Task statement:
From the entries below, reproduce exactly the line containing "n 1) else 0", the line containing "if bool_decide (p", and every line in between, with nothing added.

(Stored items)
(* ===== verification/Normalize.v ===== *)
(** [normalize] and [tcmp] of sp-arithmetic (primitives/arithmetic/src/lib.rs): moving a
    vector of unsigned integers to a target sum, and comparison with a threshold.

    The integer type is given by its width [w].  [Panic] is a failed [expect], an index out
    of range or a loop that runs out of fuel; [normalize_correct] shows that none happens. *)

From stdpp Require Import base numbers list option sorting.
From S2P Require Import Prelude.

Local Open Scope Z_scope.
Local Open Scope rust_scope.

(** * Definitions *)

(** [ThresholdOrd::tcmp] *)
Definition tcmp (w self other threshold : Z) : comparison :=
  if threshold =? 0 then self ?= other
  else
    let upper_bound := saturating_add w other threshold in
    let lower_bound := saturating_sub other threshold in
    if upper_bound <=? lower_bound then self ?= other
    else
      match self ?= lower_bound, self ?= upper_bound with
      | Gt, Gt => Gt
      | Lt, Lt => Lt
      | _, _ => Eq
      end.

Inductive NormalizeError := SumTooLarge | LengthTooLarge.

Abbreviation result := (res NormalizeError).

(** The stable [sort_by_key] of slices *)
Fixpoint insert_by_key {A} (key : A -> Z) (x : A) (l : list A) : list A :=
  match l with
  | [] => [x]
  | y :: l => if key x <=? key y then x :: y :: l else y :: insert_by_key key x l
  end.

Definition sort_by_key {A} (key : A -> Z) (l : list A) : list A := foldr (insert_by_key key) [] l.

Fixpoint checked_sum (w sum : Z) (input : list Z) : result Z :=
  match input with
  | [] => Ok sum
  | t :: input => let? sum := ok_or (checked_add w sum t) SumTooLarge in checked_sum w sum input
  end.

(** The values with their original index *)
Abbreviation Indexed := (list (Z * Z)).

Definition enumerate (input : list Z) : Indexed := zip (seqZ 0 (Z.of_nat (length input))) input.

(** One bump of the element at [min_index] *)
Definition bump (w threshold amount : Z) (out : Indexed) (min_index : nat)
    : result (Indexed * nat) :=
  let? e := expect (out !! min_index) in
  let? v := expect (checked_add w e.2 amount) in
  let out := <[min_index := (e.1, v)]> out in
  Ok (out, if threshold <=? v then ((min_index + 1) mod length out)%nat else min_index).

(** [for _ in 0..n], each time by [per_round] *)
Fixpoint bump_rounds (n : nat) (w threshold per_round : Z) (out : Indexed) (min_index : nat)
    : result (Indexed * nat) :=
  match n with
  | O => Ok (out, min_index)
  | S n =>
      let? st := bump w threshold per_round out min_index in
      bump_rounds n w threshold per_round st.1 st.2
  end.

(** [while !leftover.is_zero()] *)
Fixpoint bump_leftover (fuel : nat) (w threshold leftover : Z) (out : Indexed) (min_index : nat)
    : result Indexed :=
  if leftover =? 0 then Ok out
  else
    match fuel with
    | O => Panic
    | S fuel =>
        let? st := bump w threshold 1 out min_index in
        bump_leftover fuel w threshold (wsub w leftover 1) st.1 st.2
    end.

...

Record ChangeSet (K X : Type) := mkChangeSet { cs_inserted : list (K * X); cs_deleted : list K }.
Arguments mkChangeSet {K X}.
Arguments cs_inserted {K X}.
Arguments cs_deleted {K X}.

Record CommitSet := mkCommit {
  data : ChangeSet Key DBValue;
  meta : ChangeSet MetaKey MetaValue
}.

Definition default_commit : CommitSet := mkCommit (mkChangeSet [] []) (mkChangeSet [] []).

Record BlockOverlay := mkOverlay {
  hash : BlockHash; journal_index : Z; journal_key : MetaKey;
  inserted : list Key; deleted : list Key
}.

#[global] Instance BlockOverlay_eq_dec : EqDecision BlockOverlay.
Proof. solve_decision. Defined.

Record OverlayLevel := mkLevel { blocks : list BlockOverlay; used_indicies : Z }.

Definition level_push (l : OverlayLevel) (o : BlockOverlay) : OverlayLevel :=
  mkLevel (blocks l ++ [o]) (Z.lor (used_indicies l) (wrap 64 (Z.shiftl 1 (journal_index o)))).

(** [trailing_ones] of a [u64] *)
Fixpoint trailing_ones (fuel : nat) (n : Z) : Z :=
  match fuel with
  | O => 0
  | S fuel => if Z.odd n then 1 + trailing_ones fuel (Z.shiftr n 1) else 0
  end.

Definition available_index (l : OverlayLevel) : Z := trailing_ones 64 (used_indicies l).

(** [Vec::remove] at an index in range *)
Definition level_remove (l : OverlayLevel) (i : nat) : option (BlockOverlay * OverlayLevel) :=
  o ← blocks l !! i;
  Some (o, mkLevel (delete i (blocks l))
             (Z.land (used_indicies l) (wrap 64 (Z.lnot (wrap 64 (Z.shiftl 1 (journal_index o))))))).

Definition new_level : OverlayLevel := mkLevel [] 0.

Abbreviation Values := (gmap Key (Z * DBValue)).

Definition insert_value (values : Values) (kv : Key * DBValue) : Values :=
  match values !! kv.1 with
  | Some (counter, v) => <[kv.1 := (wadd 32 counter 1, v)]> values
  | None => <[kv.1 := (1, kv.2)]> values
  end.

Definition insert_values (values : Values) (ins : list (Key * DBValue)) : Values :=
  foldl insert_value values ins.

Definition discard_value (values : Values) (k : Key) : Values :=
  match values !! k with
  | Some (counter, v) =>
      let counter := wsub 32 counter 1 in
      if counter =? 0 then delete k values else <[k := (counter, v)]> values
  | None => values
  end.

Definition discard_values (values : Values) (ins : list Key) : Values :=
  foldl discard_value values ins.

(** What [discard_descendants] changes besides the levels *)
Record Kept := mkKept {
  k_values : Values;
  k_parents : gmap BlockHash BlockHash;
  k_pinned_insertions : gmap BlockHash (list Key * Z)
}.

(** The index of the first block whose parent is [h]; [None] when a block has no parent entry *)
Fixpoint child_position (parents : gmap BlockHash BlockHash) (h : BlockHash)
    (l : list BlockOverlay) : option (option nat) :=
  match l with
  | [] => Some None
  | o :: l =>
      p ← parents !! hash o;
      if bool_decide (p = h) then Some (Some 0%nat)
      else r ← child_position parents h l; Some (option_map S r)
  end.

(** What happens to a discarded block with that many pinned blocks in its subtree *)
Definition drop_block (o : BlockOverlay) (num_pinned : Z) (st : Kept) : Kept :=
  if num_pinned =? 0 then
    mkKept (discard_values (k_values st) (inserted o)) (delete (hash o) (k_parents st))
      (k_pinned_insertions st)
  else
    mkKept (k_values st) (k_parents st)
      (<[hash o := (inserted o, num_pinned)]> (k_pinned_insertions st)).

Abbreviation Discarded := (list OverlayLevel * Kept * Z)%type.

Task solution:
  | S fuel => if Z.odd n then 1 + trailing_ones fuel (Z.shiftr n 1) else 0
  end.

Definition available_index (l : OverlayLevel) : Z := trailing_ones 64 (used_indicies l).

(** [Vec::remove] at an index in range *)
Definition level_remove (l : OverlayLevel) (i : nat) : option (BlockOverlay * OverlayLevel) :=
  o ← blocks l !! i;
  Some (o, mkLevel (delete i (blocks l))
             (Z.land (used_indicies l) (wrap 64 (Z.lnot (wrap 64 (Z.shiftl 1 (journal_index o))))))).

Definition new_level : OverlayLevel := mkLevel [] 0.

Abbreviation Values := (gmap Key (Z * DBValue)).

Definition insert_value (values : Values) (kv : Key * DBValue) : Values :=
  match values !! kv.1 with
  | Some (counter, v) => <[kv.1 := (wadd 32 counter 1, v)]> values
  | None => <[kv.1 := (1, kv.2)]> values
  end.

Definition insert_values (values : Values) (ins : list (Key * DBValue)) : Values :=
  foldl insert_value values ins.

Definition discard_value (values : Values) (k : Key) : Values :=
  match values !! k with
  | Some (counter, v) =>
      let counter := wsub 32 counter 1 in
      if counter =? 0 then delete k values else <[k := (counter, v)]> values
  | None => values
  end.

Definition discard_values (values : Values) (ins : list Key) : Values :=
  foldl discard_value values ins.

(** What [discard_descendants] changes besides the levels *)
Record Kept := mkKept {
  k_values : Values;
  k_parents : gmap BlockHash BlockHash;
  k_pinned_insertions : gmap BlockHash (list Key * Z)
}.

(** The index of the first block whose parent is [h]; [None] when a block has no parent entry *)
Fixpoint child_position (parents : gmap BlockHash BlockHash) (h : BlockHash)
    (l : list BlockOverlay) : option (option nat) :=
  match l with
  | [] => Some None
  | o :: l =>
      p ← parents !! hash o;
      if bool_decide (p = h) then Some (Some 0%nat)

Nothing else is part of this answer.